A meeting of EU interior ministers has been plagued by disputes over European borders. But ministers have agreed to delay Romania and Bulgaria's entry to the European border-free Schengen zone until security is assured.
Disputes erupted over changes to European border control
Disputes over European borders were rife on Thursday during a meeting of EU interior ministers.
A proposal to expand European Union's Schengen border-free travel zone was blocked after several ministers contested a bid by Bulgaria and Romania to join, despite acknowledging the two were technically qualified for it.
The Schengen zone permits passport-free travel for citizens of member countries. The two countries failed to win the support of all the existing 26 participating states for their accession.

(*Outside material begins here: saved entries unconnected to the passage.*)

(* ===== verification/Logging.v ===== *)
(** * Request ids and tracked operations ([shim-core/src/structured_logging.rs])

    The context of a request, the tracker of an operation, and the generator of request
    ids.  Uuids come from outside; the subscriber that writes the lines is foreign. *)

From S2P Require Import Prelude Text Events.

Section logging.
Context `{EX : External}.

(** ** [RequestContext] *)

Record RequestContext := mkRequestContext { request_id : uuid; correlation : option uuid; shim_name : string }.
Definition new_context (new_id : uuid) (shim : string) : RequestContext := mkRequestContext new_id None shim.
Definition context_with_correlation (new_id : uuid) (shim : string) (c : uuid) : RequestContext := mkRequestContext new_id (Some c) shim.
(** [span]: the fields of the span *)
Definition span_fields (show : uuid → string) (c : RequestContext) : list (string * string) :=
  [("request_id", show (request_id c)); ("correlation_id", from_option show "" (correlation c)); ("shim_name", shim_name c)].

(** ** [OperationTracker] *)

Record OperationTracker := mkTracker { operation : string; tracker_shim : string; tracker_start : Z; tracker_request : uuid }.
Record OperationMetrics := mkOperation {
  om_operation : string; om_shim : string; duration_ms : Z; om_status : string; om_request : uuid
}.
Definition start_tracker (now : Z) (op shim : string) (i : uuid) : OperationTracker := mkTracker op shim now i.
(** [complete]: instants are nanoseconds of a clock that does not step back. *)
Definition complete (now : Z) (status : string) (t : OperationTracker) : OperationMetrics :=
  mkOperation (operation t) (tracker_shim t) (as_u64 (saturating_sub now (tracker_start t) / 10 ^ 6)) status (tracker_request t).
(** The logged duration of an operation is its duration, for half a billion years. *)
Lemma complete_duration t0 d op shim i st :
  0 ≤ d < 10 ^ 6 * 2 ^ 64 → duration_ms (complete (t0 + d) st (start_tracker t0 op shim i)) = d / 10 ^ 6.
Proof.
  intros H. simpl. unfold saturating_sub, as_u64. rewrite Z.max_r by lia. replace (t0 + d - t0) with d by lia.
  apply wrap_small. split; [apply Z.div_pos; lia|]. apply Z.div_lt_upper_bound; lia.
Qed.
End logging.

(** ** Request ids *)

(** [generate_request_id] at a time in milliseconds: the id, and the counter after *)
Definition generate_request_id (now_ms : Z) (counter : Z) : string * Z :=
  ("req-" +:+ pretty_i64 now_ms +:+ String "-" (pretty (Z.to_N counter)), add64 counter 1).
Definition REQUEST_COUNTER : Z := 1.
Definition derive_correlation_id (request_id : string) : string := "corr-" +:+ request_id.
(** The ids of a sequence of calls *)
Fixpoint generate_ids (clock : list Z) (counter : Z) : list string :=
  match clock with
  | [] => []
  | now :: clock => let '(i, counter) := generate_request_id now counter in i :: generate_ids clock counter
  end.

(** What follows the last dash decides. *)
Lemma last_dash_inj s1 s2 d1 d2 :
  avoids "-" d1 = true → avoids "-" d2 = true → s1 +:+ String "-" d1 = s2 +:+ String "-" d2 → d1 = d2.
Proof.
  assert (∀ s d d', avoids "-" d = true → d ≠ s +:+ String "-" d') as Hno.
  { intros s d d' H ->. unfold avoids in H. rewrite str_all_app in H. apply andb_true_iff in H as [_ H]. simpl in H. done. }
  intros H1 H2. revert s2. induction s1 as [|c s1 IH]; intros [|c' s2] E; simpl in E; simplify_eq/=; [done| | |].
  - exfalso. exact (Hno _ _ _ H1 eq_refl).
  - exfalso. exact (Hno _ _ _ H2 eq_refl).
  - by eapply IH.
Qed.
Lemma pretty_no_dash n : avoids "-" (pretty (n : N)) = true.
Proof. by eapply (digits_avoid "-" (pretty n) 0), digits_value_pretty. Qed.
Lemma request_id_inj t t' c c' : 0 ≤ c → 0 ≤ c' → (generate_request_id t c).1 = (generate_request_id t' c').1 → c = c'.
Proof.
  intros Hc Hc'. simpl. intros E%str_app_inj_l.
  apply last_dash_inj in E; [|apply pretty_no_dash..]. apply (inj pretty) in E. lia.
Qed.
(** The call [k] uses the counter it was left at. *)
Lemma generate_ids_lookup clock : ∀ c k,
  generate_ids clock (wrap 64 c) !! k = (λ t, (generate_request_id t (wrap 64 (c + Z.of_nat k))).1) <$> clock !! k.
Proof.
  induction clock as [|t clock IH]; intros c k; [done|]. cbn [generate_ids].
  destruct k as [|k]; [by rewrite Z.add_0_r|]. simpl. unfold add64. rewrite wrap_add_l, IH.
  by replace (c + 1 + Z.of_nat k) with (c + Z.of_nat (S k)) by lia.
Qed.
Lemma wrap_inj_near w a i j : 0 ≤ w → 0 ≤ i < 2 ^ w → 0 ≤ j < 2 ^ w → wrap w (a + i) = wrap w (a + j) → i = j.
Proof.
  intros Hw Hi Hj H. rewrite <-(wrap_small w i), <-(wrap_small w j) by (unfold in_u; lia).
  replace i with (- a + (a + i)) by lia. replace j with (- a + (a + j)) by lia.
  by rewrite <-wrap_add_r, H, wrap_add_r.
Qed.
(** Request ids are unique, whatever the clock does, also when it stands still or
    steps back: of up to [2^64] ids generated in a row no two are equal, and neither are
    the correlation ids made of them. *)
Theorem request_ids_unique clock c :
  in_u 64 c → Z.of_nat (length clock) ≤ 2 ^ 64 →
  NoDup (generate_ids clock c) ∧ NoDup (derive_correlation_id <$> generate_ids clock c).
Proof.
  intros Hc Hn. assert (NoDup (generate_ids clock c)) as H; [|split; [done|apply NoDup_fmap; [|done]; by intros ?? ?%str_app_inj_l]].
  rewrite <-(wrap_small 64 c) by done. apply NoDup_alt. intros i j x. rewrite !generate_ids_lookup.
  destruct (clock !! i) as [t|] eqn:Hi; [|done]. destruct (clock !! j) as [t'|] eqn:Hj; [|done].
  apply lookup_lt_Some in Hi, Hj. intros Ei Ej.
  assert ((generate_request_id t (wrap 64 (c + Z.of_nat i))).1 = (generate_request_id t' (wrap 64 (c + Z.of_nat j))).1) as E
    by (apply (inj Some); etransitivity; [exact Ei|symmetry; exact Ej]).
  destruct (wrap_range 64 (c + Z.of_nat i)), (wrap_range 64 (c + Z.of_nat j)); [lia..|].
  apply request_id_inj in E; [|done..].
  apply wrap_inj_near in E; lia.
Qed.
Lemma request_ids_unique_witness :
  NoDup (generate_ids [5; 5; -1; 5] REQUEST_COUNTER) ∧
  NoDup (derive_correlation_id <$> generate_ids [5; 5; -1; 5] REQUEST_COUNTER).
Proof.
  assert (in_u 64 REQUEST_COUNTER) as H1 by (split; vm_compute; congruence).
  assert (Z.of_nat (length [5; 5; -1; 5]) ≤ 2 ^ 64) as H2 by (vm_compute; congruence).
  exact (request_ids_unique [5; 5; -1; 5] REQUEST_COUNTER H1 H2).
Defined.
Example demo_ids : generate_ids [5; -1] REQUEST_COUNTER = ["req-5-1"; "req--1-2"].
Proof. vm_compute. done. Qed.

Germany, France, Denmark, Finland, Sweden and Holland blocked the motion, citing fears over border security. They requested further evidence that Bulgaria and Romania were able to control illegal immigration and crime following concerns regarding the security of the countries' existing borders.

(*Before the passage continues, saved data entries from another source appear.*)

(* ===== verification/Errors.v ===== *)
(** * The errors of the shim ([shim-core/src/error.rs])

    The error type and its texts.  The errors of other packages are their own texts.  The
    components return the text inside the error, which is where they differ; here are the
    texts as an operator reads them. *)

From S2P Require Import Prelude Text.

Record BackupError := mkBackupError { be_command : string; be_message : string; be_exit_code : option Z }.
Record TlsError := mkTlsError { te_provider : string; te_message : string }.
Record FailoverError := mkFailoverError { fe_connector : string; fe_message : string }.
Record MigrationError := mkMigrationError { me_version : option Z; me_message : string }.
Definition new_backup_error (c m : string) (code : option Z) : BackupError := mkBackupError c m code.
Definition new_tls_error (p m : string) : TlsError := mkTlsError p m.
Definition new_failover_error (c m : string) : FailoverError := mkFailoverError c m.
Definition new_migration_error (v : option Z) (m : string) : MigrationError := mkMigrationError v m.

Definition backup_error_display (e : BackupError) : string :=
  match be_exit_code e with
  | Some code => "backup error: command `" +:+ be_command e +:+ "` failed (exit code " +:+ pretty_i64 code +:+ "): " +:+ be_message e
  | None => "backup error: command `" +:+ be_command e +:+ "` failed: " +:+ be_message e
  end.
Definition tls_error_display (e : TlsError) : string := "tls error: " +:+ te_provider e +:+ ": " +:+ te_message e.
Definition failover_error_display (e : FailoverError) : string :=
  "failover error: connector `" +:+ fe_connector e +:+ "` failed: " +:+ fe_message e.
Definition migration_error_display (e : MigrationError) : string :=
  match me_version e with
  | Some v => "migration error at version " +:+ pretty (Z.to_N v) +:+ ": " +:+ me_message e
  | None => "migration error: " +:+ me_message e
  end.

(** [Error] *)
Inductive Error :=
| EConfig (s : string) | EDatabase (s : string) | ENetwork (s : string) | EProcess (s : string) | EVault (s : string)
| EBackup (s : string) | EBackupDetail (e : BackupError)
| EMigration (s : string) | EMigrationDetail (e : MigrationError)
| ETls (s : string) | ETlsDetail (e : TlsError)
| EFailover (s : string) | EFailoverDetail (e : FailoverError)
| ETimeout (s : string) | EIo (s : string) | EConnection (s : string) | ESerialization (s : string) | EToml (s : string)
| EPlugin (s : string) | EAnyhow (s : string).
Definition error_text (e : Error) : string :=
  match e with
  | EConfig s => "configuration error: " +:+ s
  | EDatabase s => "database error: " +:+ s
  | ENetwork s => "network error: " +:+ s
  | EProcess s => "process error: " +:+ s
  | EVault s => "vault error: " +:+ s
  | EBackup s => "backup error: " +:+ s
  | EBackupDetail b => backup_error_display b
  | EMigration s => "migration error: " +:+ s
  | EMigrationDetail m => migration_error_display m
  | ETls s => "tls error: " +:+ s
  | ETlsDetail t => tls_error_display t
  | EFailover s => "failover error: " +:+ s
  | EFailoverDetail f => failover_error_display f
  | ETimeout s => "timeout: " +:+ s
  | EIo s => "io error: " +:+ s
  | EConnection s => "connection error: " +:+ s
  | ESerialization s => "serialization error: " +:+ s
  | EToml s => "toml error: " +:+ s
  | EPlugin s => "plugin error: " +:+ s
  | EAnyhow s => s
  end.
(** [From<nix::errno::Errno>] *)
Definition from_errno (text : string) : Error := EProcess text.

(** The part of the shim an error is about *)
Inductive part :=
| PConfig | PDatabase | PNetwork | PProcess | PVault | PBackup | PMigration | PTls | PFailover | PTimeout | PIo | PConnection
| PSerialization | PToml | PPlugin.
Definition part_of (e : Error) : option part :=
  match e with
  | EConfig _ => Some PConfig | EDatabase _ => Some PDatabase | ENetwork _ => Some PNetwork | EProcess _ => Some PProcess
  | EVault _ => Some PVault | EBackup _ | EBackupDetail _ => Some PBackup | EMigration _ | EMigrationDetail _ => Some PMigration
  | ETls _ | ETlsDetail _ => Some PTls | EFailover _ | EFailoverDetail _ => Some PFailover | ETimeout _ => Some PTimeout
  | EIo _ => Some PIo | EConnection _ => Some PConnection | ESerialization _ => Some PSerialization | EToml _ => Some PToml
  | EPlugin _ => Some PPlugin | EAnyhow _ => None
  end.
(** The text tells the part: unless an error of another package passes through, two errors
    with the same text are about the same part. *)
Theorem text_tells_part e e' :
  is_Some (part_of e) → is_Some (part_of e') → error_text e = error_text e' → part_of e = part_of e'.
Proof.
  intros H H' E. destruct e as [| | | | | |b| |[[v|] m]| |t| |f| | | | | | |], e' as [| | | | | |b'| |[[v'|] m']| |t'| |f'| | | | | | |];
    first [reflexivity | by destruct H | by destruct H' | exfalso];
    unfold error_text, backup_error_display in E; repeat case_match; discriminate E.
Qed.
(** A detailed error reads like a plain one about the same part, except a migration error
    with its version. *)
Lemma detail_reads_plain e :
  match e with EBackupDetail _ | ETlsDetail _ | EFailoverDetail _ => True | EMigrationDetail m => me_version m = None | _ => False end →
  ∃ s, error_text e ∈ [error_text (EBackup s); error_text (ETls s); error_text (EFailover s); error_text (EMigration s)].
Proof.
  destruct e as [| | | | | |b| |m| |t| |f| | | | | | |]; try done; intros H.
  - simpl. unfold backup_error_display. destruct (be_exit_code b); eexists; apply list_elem_of_here.
  - simpl. unfold migration_error_display. rewrite H. eexists. do 3 apply list_elem_of_further. apply list_elem_of_here.
  - simpl. eexists. apply list_elem_of_further, list_elem_of_here.
  - simpl. eexists. do 2 apply list_elem_of_further. apply list_elem_of_here.
Qed.
Lemma text_tells_part_witness :
  part_of (EMigrationDetail (new_migration_error None "x")) = part_of (EMigration "x").
Proof.
  assert (is_Some (part_of (EMigrationDetail (new_migration_error None "x")))) as H1 by (by eexists).
  assert (is_Some (part_of (EMigration "x"))) as H2 by (by eexists).
  exact (text_tells_part _ _ H1 H2 eq_refl).
Defined.
Example demo_error_texts :
  error_text (EBackupDetail (new_backup_error "pg_dump" "no space" (Some (-1)))) =
    "backup error: command `pg_dump` failed (exit code -1): no space" ∧
  error_text (EMigrationDetail (new_migration_error (Some 3) "syntax")) = "migration error at version 3: syntax".
Proof. vm_compute. done. Qed.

The European Commission is due to publish a report on their efforts to step up controls in July.
EU ministers were concerned for border security
"Based on this report, we will see how we will go on," German interior minister Hans-Peter Friedrich said.
In an EU draft statement, ministers vowed to readdress the bid "as soon as possible, but not later than September 2011." According to a European Union diplomat, however, the Netherlands opposed a decision before 2012.

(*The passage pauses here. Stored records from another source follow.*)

(* ===== verification/TestMain.v ===== *)
(** * The tests of [evergreen-shim/src/main.rs] and [integration-tests/src/graceful_degradation.rs]

    The second file tests a copy of the start of the capabilities ([boot] in [Main.v])
    that it carries itself; [simulation_agrees] shows that the copy follows the original.
    The tests of argument parsing have no counterpart. *)

From S2P Require Import Prelude Text Floats Net Config Bus Shutdown Errors Health Metrics Main Testing.
Open Scope test_scope.

(** ** [graceful_degradation.rs] *)

(** Its flag [started] is set by [start] and never read. *)
Record DummyCapability := mkDummy { name : string; should_fail_init : bool; should_fail_start : bool }.
#[export] Instance DummyCapability_settable : Settable DummyCapability := λ d,
  mkDummy (name d) (should_fail_init d) (should_fail_start d).
Definition new_dummy (n : string) : DummyCapability := mkDummy n false false.
Definition fail_init (d : DummyCapability) : DummyCapability := d <| should_fail_init := true |>.
Definition fail_start (d : DummyCapability) : DummyCapability := d <| should_fail_start := true |>.
Definition deliberately (d : DummyCapability) (what : string) : string :=
  error_text (EConfig (name d +:+ " deliberately failed " +:+ what)).
Definition dummy (d : DummyCapability) : Capability :=
  {| Main.cap_name := name d;
     cap_init _ := if should_fail_init d then Err (deliberately d "init") else Ok ();
     cap_start := if should_fail_start d then Err (deliberately d "start") else Ok ();
     cap_stop := Ok () |}.
(** Its [start] is [unreachable!]. *)
Definition AlwaysFailInit : Capability :=
  {| Main.cap_name := "always_fail_init"; cap_init _ := Err (error_text (EConfig "unavoidable failure"));
     cap_start := Err "unreachable"; cap_stop := Ok () |}.

(** The loop, with the outcomes and the successful names so far *)
Definition outcome : Type := string * bool * option string.
Fixpoint simulation (critical : list string) (caps : list Capability) (outcomes : list outcome) (ok : list string)
    : list outcome * bool :=
  match caps with
  | [] => (outcomes, forallb (λ c, bool_decide (c ∈ ok)) critical)
  | cap :: caps =>
      let n := Main.cap_name cap in
      let failed what e :=
        let outcomes := outcomes ++ [(n, false, Some (what +:+ ": " +:+ e))] in
        if bool_decide (n ∈ critical) then (outcomes, false) else simulation critical caps outcomes ok in
      match cap_init cap default_config with
      | Err e => failed "init" e
      | Ok _ => match cap_start cap with
                | Err e => failed "start" e
                | Ok _ => simulation critical caps (outcomes ++ [(n, true, None)]) (ok ++ [n])
                end
      end
  end.
Definition run_degradation_simulation (caps : list Capability) (critical : list string) : list outcome * bool :=
  simulation critical caps [] [].

Definition find_outcome (l : list outcome) (n : string) : option outcome := snd <$> list_find (λ o, o.1.1 = n) l.
Definition outcome_started (l : list outcome) (n : string) : bool := match find_outcome l n with Some o => o.1.2 | None => false end.
(** It is there, did not start and says why. *)
Definition outcome_failed (l : list outcome) (n : string) : bool :=
  match find_outcome l n with Some (_, false, Some _) => true | _ => false end.
Definition ok_dummy (n : string) : Capability := dummy (new_dummy n).
Definition bad_init (n : string) : Capability := dummy (fail_init (new_dummy n)).
Definition bad_start (n : string) : Capability := dummy (fail_start (new_dummy n)).

Definition test_all_succeed : bool :=
  let '(o, healthy) := run_degradation_simulation [ok_dummy "health"; ok_dummy "cache"] ["health"] in
  all [healthy; length o == 2%nat; forallb (λ x, x.1.2) o].
Definition test_non_critical_failure_does_not_block : bool :=
  let '(o, healthy) := run_degradation_simulation [ok_dummy "health"; ok_dummy "migration"; bad_init "cache"; bad_start "cost"]
                         ["health"; "migration"] in
  all [healthy; outcome_failed o "cache"; outcome_failed o "cost"; outcome_started o "health"].
Definition test_critical_init_failure_blocks : bool :=
  let '(o, healthy) := run_degradation_simulation [bad_init "health"; ok_dummy "cache"] ["health"] in
  all [negb healthy; outcome_failed o "health"; is_none (find_outcome o "cache")].
Definition test_critical_start_failure_blocks : bool :=
  let '(o, healthy) := run_degradation_simulation [ok_dummy "health"; bad_start "migration"; ok_dummy "cache"] ["health"; "migration"] in
  all [negb healthy; outcome_failed o "migration"; outcome_started o "health"].
Definition test_all_non_critical_fail_still_healthy : bool :=
  let '(o, healthy) := run_degradation_simulation
    [ok_dummy "health"; ok_dummy "migration"; bad_init "chaos"; bad_start "cost"; bad_init "cache"] ["health"; "migration"] in
  let names b := (λ x, x.1.1) <$> List.filter (λ x, Bool.eqb x.1.2 b) o in
  all [healthy; bool_decide ("health" ∈ names true); bool_decide ("migration" ∈ names true); bool_decide ("chaos" ∈ names false);
       bool_decide ("cost" ∈ names false); bool_decide ("cache" ∈ names false)].
Definition test_critical_failure_returns_false : bool :=
  let '(o, healthy) := run_degradation_simulation [AlwaysFailInit] ["always_fail_init"] in
  all [negb healthy; length o == 1%nat; outcome_failed o "always_fail_init"].
Definition test_mixed_critical_and_non_critical_failures : bool :=
  let '(o, healthy) := run_degradation_simulation [ok_dummy "health"; bad_init "cache"; bad_start "chaos"] ["health"; "migration"] in
  all [negb healthy; outcome_started o "health"; outcome_failed o "cache"; outcome_failed o "chaos"].
Definition test_health_metric_value_reflects_critical_health : bool :=
  all [(run_degradation_simulation [ok_dummy "health"; bad_init "chaos"] ["health"]).2;
       negb (run_degradation_simulation [bad_start "health"; ok_dummy "chaos"] ["health"]).2].
Definition test_stops_only_successful_capabilities : bool :=
  let caps := [ok_dummy "health"; bad_init "cache"; ok_dummy "chaos"] in
  let '(o, _) := run_degradation_simulation caps ["health"] in
  let started := List.filter (λ c, outcome_started o (Main.cap_name c)) caps in
  all [length started == 2%nat; forallb (λ c, is_ok (cap_stop c)) started].

(** The copy in the tests, and the code: the outcomes are those of [boot], up to the
    texts, and what it calls healthy is that no critical capability failed and that
    [all_critical_healthy] holds. *)
Definition brief (o : CapabilityOutcome) : string * bool := (out_name o, out_started o).
Definition names_of (caps : list Capability) (b : Boot) : list string :=
  omap (λ i, Main.cap_name <$> caps !! i) (successful b).
Lemma simulation_boot caps : ∀ pre b outs,
  outs.*1 = brief <$> outcomes b →
  let '(r, b') := boot default_config (length pre) caps b in
  let '(outs', healthy) := simulation CRITICAL_CAPABILITIES caps outs (names_of (pre ++ caps) b) in
  outs'.*1 = brief <$> outcomes b' ∧ healthy = match r with None => all_critical_healthy (pre ++ caps) b' | Some _ => false end.
Proof.
  induction caps as [|c caps IH]; intros pre b outs Ho; simpl; [done|].
  unfold boot_one, failed_to, is_critical.
  assert (∀ b1 outs1, outs1.*1 = brief <$> outcomes b1 →
    let '(r, b') := boot default_config (S (length pre)) caps b1 in
    let '(outs', healthy) := simulation CRITICAL_CAPABILITIES caps outs1 (names_of (pre ++ c :: caps) b1) in
    outs'.*1 = brief <$> outcomes b' ∧ healthy = match r with None => all_critical_healthy (pre ++ c :: caps) b' | Some _ => false end) as IH'.
  { intros b1 outs1 H1. specialize (IH (pre ++ [c]) b1 outs1 H1). by rewrite length_app, Nat.add_1_r, <-app_assoc in IH. }
  destruct (cap_init c default_config) as [[]|e]; [destruct (cap_start c) as [[]|e]|]; simpl.
  - assert (names_of (pre ++ c :: caps) b ++ [Main.cap_name c]
            = names_of (pre ++ c :: caps) (mkBoot (outcomes b ++ [mkOutcome (Main.cap_name c) true None])
                (successful b ++ [length pre]) ((events b ++ [EInit (Main.cap_name c)]) ++ [EStart (Main.cap_name c)]))) as ->.
    { unfold names_of. simpl. rewrite omap_app. csimpl. by rewrite list_lookup_middle. }
    apply IH'. cbn. by rewrite !fmap_app, Ho.
  - case_bool_decide; [split; [cbn; by rewrite !fmap_app, Ho|done]|].
    match goal with |- context [boot _ _ _ ?b1] => apply (IH' b1) end. cbn. by rewrite !fmap_app, Ho.
  - case_bool_decide; [split; [cbn; by rewrite !fmap_app, Ho|done]|].
    match goal with |- context [boot _ _ _ ?b1] => apply (IH' b1) end. cbn. by rewrite !fmap_app, Ho.
Qed.
Theorem simulation_agrees caps :
  let '(r, b) := boot default_config 0 caps (mkBoot [] [] []) in
  let '(outs, healthy) := run_degradation_simulation caps CRITICAL_CAPABILITIES in
  outs.*1 = brief <$> outcomes b ∧ healthy = match r with None => all_critical_healthy caps b | Some _ => false end.
Proof. exact (simulation_boot caps [] (mkBoot [] [] []) [] eq_refl). Qed.

(** ** [main.rs] *)

#[local] Instance signal_channel : Broadcast ShimSignal := log_broadcast ShimSignal.

Definition health_init (c : Config) : result string () * HealthShim :=
  Health.init (λ _, true) (λ _, None) (λ _, None) (with_vars []) c new_health_shim.
Definition critical_capabilities_list_contains_expected : bool := all [is_critical "health"; is_critical "migration"].
Definition non_critical_capabilities_are_not_in_critical_list : bool :=
  forallb (λ n, negb (is_critical n)) ["chaos"; "cost"; "cache"; "alerting"; "audit"; "vault"].
Definition health_shim_lifecycle_init_start_stop : bool :=
  let '(r, s) := health_init default_config in all [is_ok r; is_some (Health.start 0 s).1].
Definition health_shim_init_sets_listen_address : bool :=
  let '(r, s) := health_init (default_config <| health ::= λ h, h <| listen := "127.0.0.1:19101" |> |>) in
  all [is_ok r; shim_listen s == "127.0.0.1:19101"; is_some (Health.start 0 s).1].
Definition critical_capabilities_count_matches_expected : bool :=
  all [length CRITICAL_CAPABILITIES == 2%nat; is_critical "health"; is_critical "migration"].
Definition capability_outcome_struct_fields : bool :=
  let o := mkOutcome "test-cap" true None in
  let failed := mkOutcome "bad-cap" false (Some "init failed") in
  all [out_name o == "test-cap"; out_started o; is_none (out_error o); negb (out_started failed); is_some (out_error failed)].
(** The proxy is a feature without a capability. *)
Definition all_known_feature_names_are_distinct : bool :=
  let features :=
    ["health"; "vault"; "backup"; "migration"; "audit"; "proxy"; "tls"; "config"; "failover"; "replication"; "cache"; "cdc"; "sharding";
     "archival"; "auth"; "encryption"; "compliance"; "scheduler"; "queue"; "alerting"; "chaos"; "cost"; "mongodb"; "cockroachdb";
     "dynamodb"; "elasticsearch"; "cassandra"] in
  all [size (list_to_set (C := gset string) features) == 27%nat; forallb (λ f, bool_decide (f ∈ features)) FEATURES].
Definition signal_handler_initial_state_is_not_shutdown : bool := negb (Main.is_shutdown new_signals).
Definition signal_handler_subscribe_returns_receiver : bool :=
  is_none (recv (sig_sender new_signals) (subscribe_signals new_signals)).
Definition config_default_shutdown_timeout : bool := 0 <? shutdown_timeout_secs (process default_config).
Definition graceful_shutdown_strategy_is_variant : bool := strategy_display GenericGraceful == "generic".
Definition shim_metrics_collector_new_and_export : bool :=
  let m := record_error "timeout" (set_healthy true new_metrics <| events_published ::= Z.add 10 |>) in
  let value n := family_samples <$> (snd <$> list_find (λ f, family_name f = n) (gather_base m)) in
  match value "shim_events_published_total", value "shim_health_status" with
  | Some (Single p), Some (Single h) => all [p == f64_of_Z 10; h == f64_of_Z 1; is_some (value "shim_errors_total")]
  | _, _ => false
  end.
Definition shim_metrics_all_standard_metrics_present : bool :=
  let m := record_error "test" new_metrics <| events_by_source ::= inc_label "test" |> <| events_handled ::= inc_label "test" |> in
  forallb (λ n, bool_decide (n ∈ family_name <$> gather_base m))
    ["shim_events_published_total"; "shim_events_dropped_total"; "shim_bus_subscribers"; "shim_health_status"; "shim_health_checks_total";
     "shim_uptime_seconds"; "shim_errors_total"; "shim_operation_duration_seconds"; "shim_events_by_source_total"; "shim_events_handled_total"].
Definition config_validate_default_is_clean : bool :=
  (field <$> validate (λ _, true) (λ _, None) (λ _, None) default_config) == [].
Definition merged (l : list (string * string)) (c : Config) : Config := let env := with_vars l in Config.merge env (from_env env) c.
Definition config_merge_env_overrides : bool :=
  let q := resource_quota (merged [("SHIM_MAX_MEMORY_BYTES", "8192"); ("SHIM_MAX_CPU_PERCENT", "75.0")] default_config) in
  all [quota_memory_bytes q == Some 8192; quota_cpu_percent q == Some (f64_of_Z 75)].
Definition config_merge_preserves_existing : bool :=
  listen (health (merged [] (default_config <| health ::= λ h, h <| listen := "127.0.0.1:9999" |> |>))) == "127.0.0.1:9999".

Definition main_suite : list bool :=
  [test_all_succeed; test_non_critical_failure_does_not_block; test_critical_init_failure_blocks;
   test_critical_start_failure_blocks; test_all_non_critical_fail_still_healthy; test_critical_failure_returns_false;
   test_mixed_critical_and_non_critical_failures; test_health_metric_value_reflects_critical_health;
   test_stops_only_successful_capabilities; critical_capabilities_list_contains_expected;
   non_critical_capabilities_are_not_in_critical_list; health_shim_lifecycle_init_start_stop;
   health_shim_init_sets_listen_address; critical_capabilities_count_matches_expected; capability_outcome_struct_fields;
   all_known_feature_names_are_distinct; signal_handler_initial_state_is_not_shutdown; signal_handler_subscribe_returns_receiver;
   config_default_shutdown_timeout; graceful_shutdown_strategy_is_variant; shim_metrics_collector_new_and_export;
   shim_metrics_all_standard_metrics_present; config_validate_default_is_clean; config_merge_env_overrides;
   config_merge_preserves_existing].
Example main_tests_pass : all main_suite = true.
Proof. vm_compute. reflexivity. Qed.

"It is too early to take a decision now and it may take some time before we are in a position to do so," said Dutch immigration minister Gerd Leers.
"The Schengen system is based on mutual trust. We are asking new countries to effectively guard our collective borders," he added.
A possible resolution being touted is to introduce Romania and Bulgaria gradually into the Schengen area. The Hungarian interior minister Sandor Pinter, whose country holds the
EU presidency, proposed "a step-by-step" approach.
"In 2011, entry points at airports would be opened ... road and sea entry points would open up at a later stage," he suggested
Migrant influx dispute
Hungary was in favor of a gradual expansion of the Schengen zone
Despite Thursday’s disappointment, Romanian interior minister Traian Igas said his country was still hoping to be let in before the end of the year.
"Our target date is the year 2011, in the autumn," he told the German press agency dpa.
Fears over expanding the borderless Schengen zone have been heightened following the influx of migrants into Europe in the wake of recent unrest in North Africa.
"I think this influx made many member states much more vigilant," Igas told dpa.
France and Italy were most affected by the recent wave of immigration. They suggested that the Schengen Treaty should be changed in order to make it easier to reintroduce temporary border controls.
But the proposal has been met with less enthusiasm by other EU countries, including Germany.
"It is necessary to continue offering the countries flexibility to react in cases of danger ... a country must be able to react quickly, and that has to be preserved in the future too," German interior minister Hans-Peter Friedrich said.
Meanwhile, talks also focused on Danish plans to reinstate permanent border controls.
A diplomatic dispute has erupted between Denmark and Germany over border controls
Denmark, a member of the Schengen zone, was criticized for proposing to disregard the Schengen treaty by reinstalling passport checks without the approval of European lawmakers.
Germany, which borders Denmark, has fiercely opposed the move.
"We do not want to initiate a conflict with Denmark, but we will ask clear questions,“ Friedrich said during the Luxemburg talks. "We cannot accept that Schengen be undermined," he added.
But Denmark's justice minister Lars Barfoed, contested Friedrich’s concerns.
"We want free passage of persons across the borders in the EU," he said. "We have no intention of undermining the Schengen convention at all."
"We will be just as open a country as we have been before," he added. "People coming to Denmark will hardly notice that we have an enforced customs control. But of course if you are a smuggler of weapons or drugs, then you might have a problem."
The European Parliament has also criticized the introduction of the new restrictions saying they would harm freedom of movement.